Objetivo: combatir el feísmo

RAQUEL IGLESIAS RIBEIRA / LA VOZ

FIRMAS

Imagen de archivo, concretamente del año 2006, en la que pueden verse cables colgando de una fachada de A Pobra.
Imagen de archivo, concretamente del año 2006, en la que pueden verse cables colgando de una fachada de A Pobra. carmela queijeiro< / span>

Los concellos intentaron mejorar la imagen urbana y rural de la zona

04 ene 2013 . Actualizado a las 07:00 h.

Hay parajes en Barbanza infinitamente bellos, no obstante, el feísmo también dejó su huella mucho tiempo en la comarca, convirtiéndose en una pesadilla para los mandatarios municipales.

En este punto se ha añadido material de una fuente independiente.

(** * jax-js: padding policy, view tracker and CPU backend

  A shallow embedding of the parts of jax-js that its design document
  makes checkable statements about:

  - [Lax]: [padtypeToPads], the padding policy of the convolution operator
    (lax.ts);
  - [Alu] and [Shape]: the scalar expression engine and the view tracker
    that the CPU backend drives;
  - [F32]: the [Float32Array] view of an [ArrayBuffer];
  - [Cpu]: [CPUBackend] (backend/cpu.ts), its reference-counted slots and
    its element-at-a-time operations.

  The integers of the code (sizes, shapes, indices, handles) are modelled as
  mathematical integers ([Z]), which is exact below 2^53; the 32-bit
  coercion of the shift operator is written out.  The elements of the
  buffers are IEEE 754 numbers.

  Two things the code leaves to the JavaScript engine are parameters of
  the model: the case mapping of [String.prototype.toUpperCase]
  ([Js.CaseMapping]) and the bits a typed array writes for a NaN
  ([F32.NaNEncoding]).  What is proved holds for every engine. *)

From Stdlib Require Import ZArith String Ascii List Lia Sorted.
From Stdlib Require Import Floats.SpecFloat.
From Stdlib Require Import Strings.Byte.
From stdpp Require Import gmap strings list.

Open Scope Z_scope.

(** ** JavaScript errors and results *)

Module Js.
Lemma max_cookie_reported_witness :
  let w := world_of true sample_cookies in
  let cookies := COOKIES (request w) in
  let evs := emitted w (snd (process_request w)) in
  exists cn cs,
    max_entry (fst (cookie_sizes cookies)) = Ok (cn, cs) /\
    largest_cookie cookies cn cs /\
    (forall v, reported "cookies.max.size" evs = Some v -> v = VInt cs) /\
    (forall v, reported "cookies.max.name" evs = Some v -> v = VStr cn) /\
    (has_group cookies = true ->
     fst (process_request w) = Ok None /\
     reported "cookies.max.size" evs = Some (VInt cs) /\
     reported "cookies.max.name" evs = Some (VStr cn)).
Proof.
  refine (max_cookie_reported (world_of true sample_cookies) eq_refl
            sample_cookies_well_formed _).
  discriminate.
Defined.

(** C7: the total the run computes is the sum of the lengths of the values
    of all the cookies of the request, each counted once, in a group or not;
    whatever the run reports as [cookies_total_size] is this sum, and it is
    reported whenever the request has a prefix group. *)
Theorem total_size_reported (w : World) :
  capture_cookie_sizes w = true ->
  Dict.well_formed (COOKIES (request w)) ->
  let cookies := COOKIES (request w) in
  let evs := emitted w (snd (process_request w)) in
  py_sum (Dict.values (fst (cookie_sizes cookies))) = total_size cookies /\
  (forall v, reported "cookies_total_size" evs = Some v ->
             v = VInt (total_size cookies)) /\
  (has_group cookies = true ->
   fst (process_request w) = Ok None /\
   reported "cookies_total_size" evs = Some (VInt (total_size cookies))).
Proof.
  intros Hflag Hwf cookies evs. subst cookies evs.
  split; [now rewrite names_of_cookies, total_of_cookies|].
  destruct (has_group (COOKIES (request w))) eqn:Hgroup.
  - destruct (process_request_reports w Hflag Hwf Hgroup)
      as (cn & cs & gn & gs & prefix & _ & _ & _ & Hok & Hevs).
    rewrite Hevs.
    destruct (reported_summary prefix cn cs
                (if gs <? cs then cn else gn) (if gs <? cs then cs else gs)
                (total_size (COOKIES (request w))))
      as (_ & _ & _ & _ & Htotal).
    rewrite Htotal. split; [intros v Hv; congruence|].
    intros _. split; [exact Hok|reflexivity].
  - rewrite process_request_no_group by assumption.
    cbn [snd]. rewrite emitted_add_events.
    split; intros; discriminate.
Qed.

Cables sueltos en las fachadas, bajos con paredes de ladrillo, edificios en estado ruinoso o muros sin adecentar proliferaron durante años. Uno de los muchos intentos por mejorar la estética de la zona se produjo hace exactamente ocho años, cuando La Voz publicaba que una nueva ordenanza intentaría poner freno al feísmo en Boiro. La noticia incidía en que el objetivo principal del Concello era evitar que en los bajos lucieran paredes de ladrillo. Con la norma se pretendía que las empresas constructoras no dejaran medias las obras.

En 2006, solo Boiro y Lousame poseían reglamentos específicos contra el feísmo. La Voz publicaba, a finales de ese año, una información en la que se especificaba que, a excepción de estos dos concellos, los ayuntamientos de la comarca obviaban las disposiciones que figuraban en la Lei do Solo. Los planes de los cascos de Muros y Noia no obligaban a restaurar las fachadas.

La opinión de los vecinos

Dos años más tarde, en el 2008, este periódico elaboraba un reportaje en el que quedaba patente que eran pocos los edificios públicos de Barbanza que lograban aprobar el examen de los vecinos a nivel estético. Los inmuebles de Ribeira se llevaron la palma en el debate abierto en Internet por la Voz. Los de Boiro tampoco salieron bien parados. Sus casas consistoriales parecían no gustar demasiado a los ciudadanos.